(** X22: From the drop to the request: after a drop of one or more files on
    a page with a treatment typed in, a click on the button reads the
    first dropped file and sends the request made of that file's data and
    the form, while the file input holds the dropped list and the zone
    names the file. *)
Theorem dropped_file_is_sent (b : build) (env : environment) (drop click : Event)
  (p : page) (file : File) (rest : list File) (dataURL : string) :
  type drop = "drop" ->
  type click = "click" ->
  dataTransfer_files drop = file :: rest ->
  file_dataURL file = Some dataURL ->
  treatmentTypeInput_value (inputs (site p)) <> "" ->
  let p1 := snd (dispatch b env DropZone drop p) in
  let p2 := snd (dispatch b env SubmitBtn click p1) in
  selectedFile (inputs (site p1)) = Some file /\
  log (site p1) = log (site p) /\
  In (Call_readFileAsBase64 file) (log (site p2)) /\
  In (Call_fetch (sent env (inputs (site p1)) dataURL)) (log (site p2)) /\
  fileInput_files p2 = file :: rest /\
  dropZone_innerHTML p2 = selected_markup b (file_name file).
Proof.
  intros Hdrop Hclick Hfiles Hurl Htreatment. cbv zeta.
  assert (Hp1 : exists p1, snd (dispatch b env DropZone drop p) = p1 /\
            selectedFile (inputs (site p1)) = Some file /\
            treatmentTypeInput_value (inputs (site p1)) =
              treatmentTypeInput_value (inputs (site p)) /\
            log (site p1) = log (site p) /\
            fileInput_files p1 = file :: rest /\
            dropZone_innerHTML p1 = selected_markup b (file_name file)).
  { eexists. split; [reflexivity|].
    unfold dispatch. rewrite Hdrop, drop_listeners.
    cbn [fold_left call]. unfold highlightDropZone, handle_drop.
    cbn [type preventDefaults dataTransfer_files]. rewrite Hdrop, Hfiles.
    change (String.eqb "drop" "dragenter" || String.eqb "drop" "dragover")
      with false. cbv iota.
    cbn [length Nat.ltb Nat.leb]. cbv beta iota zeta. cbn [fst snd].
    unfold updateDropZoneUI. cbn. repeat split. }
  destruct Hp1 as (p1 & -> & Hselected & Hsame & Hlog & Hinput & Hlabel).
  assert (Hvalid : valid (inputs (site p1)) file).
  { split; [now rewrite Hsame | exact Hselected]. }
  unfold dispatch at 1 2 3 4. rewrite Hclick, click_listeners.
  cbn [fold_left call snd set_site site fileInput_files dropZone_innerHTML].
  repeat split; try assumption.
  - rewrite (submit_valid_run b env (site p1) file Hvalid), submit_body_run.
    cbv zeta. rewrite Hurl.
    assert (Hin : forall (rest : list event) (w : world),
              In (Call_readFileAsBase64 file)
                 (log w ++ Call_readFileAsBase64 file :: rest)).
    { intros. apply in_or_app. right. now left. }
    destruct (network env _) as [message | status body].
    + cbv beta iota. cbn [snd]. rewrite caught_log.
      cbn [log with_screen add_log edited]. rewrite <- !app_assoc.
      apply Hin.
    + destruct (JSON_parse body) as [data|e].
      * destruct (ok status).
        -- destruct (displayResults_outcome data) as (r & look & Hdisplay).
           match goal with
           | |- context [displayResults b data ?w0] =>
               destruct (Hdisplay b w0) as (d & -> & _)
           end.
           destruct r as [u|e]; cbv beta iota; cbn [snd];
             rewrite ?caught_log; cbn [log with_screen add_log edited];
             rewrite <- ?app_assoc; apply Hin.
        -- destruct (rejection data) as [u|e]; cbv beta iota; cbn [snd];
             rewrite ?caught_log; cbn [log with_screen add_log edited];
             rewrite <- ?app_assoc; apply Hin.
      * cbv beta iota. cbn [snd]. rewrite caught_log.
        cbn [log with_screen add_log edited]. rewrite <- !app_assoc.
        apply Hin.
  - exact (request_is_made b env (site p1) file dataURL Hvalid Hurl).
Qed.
...
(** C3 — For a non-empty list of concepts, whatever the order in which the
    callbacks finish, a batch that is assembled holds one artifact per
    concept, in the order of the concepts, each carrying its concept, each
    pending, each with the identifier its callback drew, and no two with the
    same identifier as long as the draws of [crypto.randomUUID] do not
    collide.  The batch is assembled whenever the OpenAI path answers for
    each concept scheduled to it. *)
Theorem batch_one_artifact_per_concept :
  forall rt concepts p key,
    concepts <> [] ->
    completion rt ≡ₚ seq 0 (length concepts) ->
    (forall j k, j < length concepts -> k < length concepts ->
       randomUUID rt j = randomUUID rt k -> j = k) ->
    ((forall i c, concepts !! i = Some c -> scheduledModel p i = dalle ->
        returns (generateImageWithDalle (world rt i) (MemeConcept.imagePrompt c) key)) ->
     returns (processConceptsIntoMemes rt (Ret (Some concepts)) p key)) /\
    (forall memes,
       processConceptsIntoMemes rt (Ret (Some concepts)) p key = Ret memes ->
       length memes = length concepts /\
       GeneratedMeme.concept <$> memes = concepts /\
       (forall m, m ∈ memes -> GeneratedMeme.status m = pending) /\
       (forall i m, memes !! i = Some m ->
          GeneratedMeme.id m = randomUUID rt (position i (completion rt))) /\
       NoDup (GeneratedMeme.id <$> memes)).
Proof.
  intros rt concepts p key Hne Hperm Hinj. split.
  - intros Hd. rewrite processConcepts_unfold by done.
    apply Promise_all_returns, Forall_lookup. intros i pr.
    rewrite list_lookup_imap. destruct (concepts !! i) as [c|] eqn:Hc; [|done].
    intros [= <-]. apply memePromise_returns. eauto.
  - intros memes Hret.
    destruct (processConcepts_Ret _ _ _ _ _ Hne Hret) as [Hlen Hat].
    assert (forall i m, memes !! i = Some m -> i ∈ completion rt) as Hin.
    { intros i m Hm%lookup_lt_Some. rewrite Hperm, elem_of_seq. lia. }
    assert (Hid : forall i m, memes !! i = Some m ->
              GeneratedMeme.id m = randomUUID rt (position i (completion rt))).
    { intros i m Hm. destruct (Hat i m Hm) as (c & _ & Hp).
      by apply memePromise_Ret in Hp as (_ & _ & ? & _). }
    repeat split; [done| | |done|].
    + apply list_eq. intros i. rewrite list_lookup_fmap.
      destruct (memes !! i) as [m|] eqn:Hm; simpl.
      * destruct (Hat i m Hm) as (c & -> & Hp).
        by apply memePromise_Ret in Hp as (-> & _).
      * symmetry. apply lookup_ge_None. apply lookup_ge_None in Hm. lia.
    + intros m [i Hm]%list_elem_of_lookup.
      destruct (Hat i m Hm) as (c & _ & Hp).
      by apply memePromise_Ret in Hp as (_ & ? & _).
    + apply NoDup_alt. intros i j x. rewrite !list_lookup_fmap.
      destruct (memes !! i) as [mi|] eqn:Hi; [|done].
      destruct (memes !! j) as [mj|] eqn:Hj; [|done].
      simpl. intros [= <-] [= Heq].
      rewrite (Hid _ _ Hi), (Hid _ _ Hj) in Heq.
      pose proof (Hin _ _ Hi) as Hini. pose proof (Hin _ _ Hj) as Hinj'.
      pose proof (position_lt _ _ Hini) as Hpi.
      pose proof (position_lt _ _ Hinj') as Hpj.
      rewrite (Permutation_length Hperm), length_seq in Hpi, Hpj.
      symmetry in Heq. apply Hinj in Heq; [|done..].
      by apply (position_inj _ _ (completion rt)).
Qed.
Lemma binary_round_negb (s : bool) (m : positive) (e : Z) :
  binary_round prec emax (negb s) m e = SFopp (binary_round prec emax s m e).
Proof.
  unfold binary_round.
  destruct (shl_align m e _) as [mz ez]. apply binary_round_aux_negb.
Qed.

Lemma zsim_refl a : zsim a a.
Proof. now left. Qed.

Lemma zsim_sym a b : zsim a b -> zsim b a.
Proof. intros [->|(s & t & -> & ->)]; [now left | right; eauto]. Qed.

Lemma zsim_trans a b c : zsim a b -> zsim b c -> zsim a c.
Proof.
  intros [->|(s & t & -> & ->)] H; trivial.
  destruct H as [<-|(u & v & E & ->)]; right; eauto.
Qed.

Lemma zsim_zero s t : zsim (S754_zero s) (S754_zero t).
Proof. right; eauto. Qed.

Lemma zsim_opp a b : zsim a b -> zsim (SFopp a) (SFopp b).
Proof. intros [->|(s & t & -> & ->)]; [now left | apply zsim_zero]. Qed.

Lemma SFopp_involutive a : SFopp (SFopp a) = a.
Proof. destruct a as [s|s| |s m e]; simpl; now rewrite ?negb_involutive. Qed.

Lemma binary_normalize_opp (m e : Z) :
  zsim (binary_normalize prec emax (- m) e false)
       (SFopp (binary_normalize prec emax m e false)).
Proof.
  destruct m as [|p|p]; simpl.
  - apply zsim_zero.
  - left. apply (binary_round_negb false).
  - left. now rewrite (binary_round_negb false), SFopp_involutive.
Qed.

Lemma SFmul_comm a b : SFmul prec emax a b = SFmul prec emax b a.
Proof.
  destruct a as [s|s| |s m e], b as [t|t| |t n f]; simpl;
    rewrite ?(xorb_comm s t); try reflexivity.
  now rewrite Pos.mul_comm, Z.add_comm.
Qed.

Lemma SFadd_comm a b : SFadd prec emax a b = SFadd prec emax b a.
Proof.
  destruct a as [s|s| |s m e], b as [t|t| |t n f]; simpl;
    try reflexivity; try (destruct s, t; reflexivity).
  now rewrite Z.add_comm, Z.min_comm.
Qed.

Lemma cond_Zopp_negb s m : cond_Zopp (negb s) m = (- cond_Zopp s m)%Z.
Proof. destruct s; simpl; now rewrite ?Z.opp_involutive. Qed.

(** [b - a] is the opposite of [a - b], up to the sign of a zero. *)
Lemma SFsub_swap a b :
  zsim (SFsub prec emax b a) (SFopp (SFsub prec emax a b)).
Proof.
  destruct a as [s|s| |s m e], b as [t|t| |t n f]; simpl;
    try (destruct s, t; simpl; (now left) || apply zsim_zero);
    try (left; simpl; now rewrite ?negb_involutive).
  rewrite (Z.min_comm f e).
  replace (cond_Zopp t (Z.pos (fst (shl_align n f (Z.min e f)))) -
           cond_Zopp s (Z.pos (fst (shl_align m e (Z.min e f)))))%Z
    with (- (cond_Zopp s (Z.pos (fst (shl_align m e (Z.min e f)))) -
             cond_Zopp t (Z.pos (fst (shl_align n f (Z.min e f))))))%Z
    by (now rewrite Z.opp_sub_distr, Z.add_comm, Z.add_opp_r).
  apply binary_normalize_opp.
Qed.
* * *
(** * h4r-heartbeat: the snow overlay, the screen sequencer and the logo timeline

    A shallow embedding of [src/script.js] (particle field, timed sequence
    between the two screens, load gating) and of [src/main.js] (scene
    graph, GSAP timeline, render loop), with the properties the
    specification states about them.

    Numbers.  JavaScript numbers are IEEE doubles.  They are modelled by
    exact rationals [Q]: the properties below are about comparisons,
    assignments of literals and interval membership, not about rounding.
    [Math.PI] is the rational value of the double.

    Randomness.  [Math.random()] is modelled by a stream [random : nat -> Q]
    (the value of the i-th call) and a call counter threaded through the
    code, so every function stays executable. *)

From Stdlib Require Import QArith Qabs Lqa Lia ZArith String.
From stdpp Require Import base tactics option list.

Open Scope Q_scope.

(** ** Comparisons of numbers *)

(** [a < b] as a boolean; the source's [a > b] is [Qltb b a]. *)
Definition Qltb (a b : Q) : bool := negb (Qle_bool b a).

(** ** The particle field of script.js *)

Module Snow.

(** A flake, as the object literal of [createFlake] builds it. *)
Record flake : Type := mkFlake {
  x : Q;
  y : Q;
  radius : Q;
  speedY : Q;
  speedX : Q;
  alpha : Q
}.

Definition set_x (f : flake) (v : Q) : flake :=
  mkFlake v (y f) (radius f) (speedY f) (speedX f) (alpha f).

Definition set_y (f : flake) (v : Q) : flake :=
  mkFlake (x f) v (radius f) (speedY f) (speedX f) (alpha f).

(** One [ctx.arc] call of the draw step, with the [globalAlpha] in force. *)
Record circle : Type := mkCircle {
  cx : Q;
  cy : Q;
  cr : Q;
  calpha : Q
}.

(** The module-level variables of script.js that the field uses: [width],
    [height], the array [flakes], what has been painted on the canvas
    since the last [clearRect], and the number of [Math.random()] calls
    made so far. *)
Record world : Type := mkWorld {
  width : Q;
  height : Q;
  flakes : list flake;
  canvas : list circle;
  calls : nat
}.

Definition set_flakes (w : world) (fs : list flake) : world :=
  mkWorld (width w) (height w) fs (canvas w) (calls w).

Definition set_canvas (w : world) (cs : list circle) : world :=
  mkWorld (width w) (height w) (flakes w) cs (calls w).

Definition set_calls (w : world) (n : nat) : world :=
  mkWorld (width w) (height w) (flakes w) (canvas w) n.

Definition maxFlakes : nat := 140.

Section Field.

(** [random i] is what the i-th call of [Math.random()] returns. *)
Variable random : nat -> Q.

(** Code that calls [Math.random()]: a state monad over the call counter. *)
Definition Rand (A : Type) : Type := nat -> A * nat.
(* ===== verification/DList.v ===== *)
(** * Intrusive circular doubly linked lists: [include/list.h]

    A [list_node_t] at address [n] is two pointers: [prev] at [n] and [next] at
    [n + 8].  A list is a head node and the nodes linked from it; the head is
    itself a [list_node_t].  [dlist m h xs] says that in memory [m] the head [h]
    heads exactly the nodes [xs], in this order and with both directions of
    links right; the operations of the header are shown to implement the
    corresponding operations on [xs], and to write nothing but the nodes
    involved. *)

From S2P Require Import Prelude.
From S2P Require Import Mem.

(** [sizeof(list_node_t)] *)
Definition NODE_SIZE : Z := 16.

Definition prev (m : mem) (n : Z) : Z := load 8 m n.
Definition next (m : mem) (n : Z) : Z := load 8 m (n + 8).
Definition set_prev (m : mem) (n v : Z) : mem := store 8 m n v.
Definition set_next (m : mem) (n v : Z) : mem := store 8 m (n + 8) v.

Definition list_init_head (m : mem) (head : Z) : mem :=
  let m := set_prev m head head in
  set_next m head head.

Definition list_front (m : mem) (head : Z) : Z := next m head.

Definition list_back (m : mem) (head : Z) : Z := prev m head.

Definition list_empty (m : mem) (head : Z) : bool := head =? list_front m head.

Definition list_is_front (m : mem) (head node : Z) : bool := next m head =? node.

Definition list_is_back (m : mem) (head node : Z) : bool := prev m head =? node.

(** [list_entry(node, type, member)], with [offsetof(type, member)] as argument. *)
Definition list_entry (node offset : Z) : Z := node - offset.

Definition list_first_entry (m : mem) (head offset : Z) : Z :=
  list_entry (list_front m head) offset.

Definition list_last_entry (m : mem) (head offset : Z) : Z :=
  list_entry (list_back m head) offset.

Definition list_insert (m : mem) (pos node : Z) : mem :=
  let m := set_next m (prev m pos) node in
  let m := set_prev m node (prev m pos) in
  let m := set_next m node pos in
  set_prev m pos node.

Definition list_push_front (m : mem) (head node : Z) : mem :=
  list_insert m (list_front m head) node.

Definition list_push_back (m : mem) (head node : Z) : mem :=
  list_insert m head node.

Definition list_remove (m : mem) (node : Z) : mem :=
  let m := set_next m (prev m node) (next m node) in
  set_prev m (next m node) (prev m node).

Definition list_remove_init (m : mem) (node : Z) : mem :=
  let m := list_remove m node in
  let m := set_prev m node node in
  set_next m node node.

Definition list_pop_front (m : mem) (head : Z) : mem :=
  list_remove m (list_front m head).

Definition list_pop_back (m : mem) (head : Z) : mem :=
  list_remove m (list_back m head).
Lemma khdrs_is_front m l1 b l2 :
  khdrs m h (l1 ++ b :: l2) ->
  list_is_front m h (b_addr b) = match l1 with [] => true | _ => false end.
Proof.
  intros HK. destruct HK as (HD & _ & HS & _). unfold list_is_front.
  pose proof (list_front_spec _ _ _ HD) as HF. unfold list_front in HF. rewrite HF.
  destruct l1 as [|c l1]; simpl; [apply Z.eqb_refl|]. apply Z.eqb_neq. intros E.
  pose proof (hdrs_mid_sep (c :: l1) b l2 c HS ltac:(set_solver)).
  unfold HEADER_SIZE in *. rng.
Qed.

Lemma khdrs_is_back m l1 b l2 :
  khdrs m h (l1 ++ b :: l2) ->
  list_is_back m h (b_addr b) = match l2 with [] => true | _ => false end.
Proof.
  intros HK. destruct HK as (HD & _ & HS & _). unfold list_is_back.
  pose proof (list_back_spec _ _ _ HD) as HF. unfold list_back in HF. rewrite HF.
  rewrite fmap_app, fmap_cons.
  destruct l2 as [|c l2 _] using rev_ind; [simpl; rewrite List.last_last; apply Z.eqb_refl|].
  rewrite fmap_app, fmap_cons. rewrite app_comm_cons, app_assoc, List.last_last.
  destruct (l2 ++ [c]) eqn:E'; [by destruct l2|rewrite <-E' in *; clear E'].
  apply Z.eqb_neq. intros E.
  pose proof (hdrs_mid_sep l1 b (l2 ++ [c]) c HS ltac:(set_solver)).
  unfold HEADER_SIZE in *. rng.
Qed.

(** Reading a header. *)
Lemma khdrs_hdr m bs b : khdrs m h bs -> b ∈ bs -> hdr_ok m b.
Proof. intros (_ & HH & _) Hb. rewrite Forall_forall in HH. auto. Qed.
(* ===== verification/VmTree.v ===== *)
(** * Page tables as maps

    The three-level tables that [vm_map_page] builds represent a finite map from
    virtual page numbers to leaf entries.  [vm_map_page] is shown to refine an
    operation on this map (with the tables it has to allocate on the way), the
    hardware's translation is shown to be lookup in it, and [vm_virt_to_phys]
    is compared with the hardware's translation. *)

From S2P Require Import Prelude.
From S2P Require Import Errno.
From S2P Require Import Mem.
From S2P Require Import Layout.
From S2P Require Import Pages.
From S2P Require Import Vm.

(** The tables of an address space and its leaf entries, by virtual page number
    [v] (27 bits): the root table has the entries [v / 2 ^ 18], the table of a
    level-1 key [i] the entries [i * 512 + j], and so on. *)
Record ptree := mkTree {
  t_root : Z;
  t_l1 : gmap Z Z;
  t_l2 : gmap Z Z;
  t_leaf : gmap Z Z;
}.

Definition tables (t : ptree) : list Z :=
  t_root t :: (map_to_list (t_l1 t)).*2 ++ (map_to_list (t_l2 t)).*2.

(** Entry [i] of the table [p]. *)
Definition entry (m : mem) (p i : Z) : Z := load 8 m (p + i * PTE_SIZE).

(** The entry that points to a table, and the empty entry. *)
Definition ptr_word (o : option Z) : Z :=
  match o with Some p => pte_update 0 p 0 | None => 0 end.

## ASSIGNED TASK:
The lines to return are those with the string "processConceptsIntoMemes" in them; copy each from the entries above.

## RESULT:
     returns (processConceptsIntoMemes rt (Ret (Some concepts)) p key)) /\
       processConceptsIntoMemes rt (Ret (Some concepts)) p key = Ret memes ->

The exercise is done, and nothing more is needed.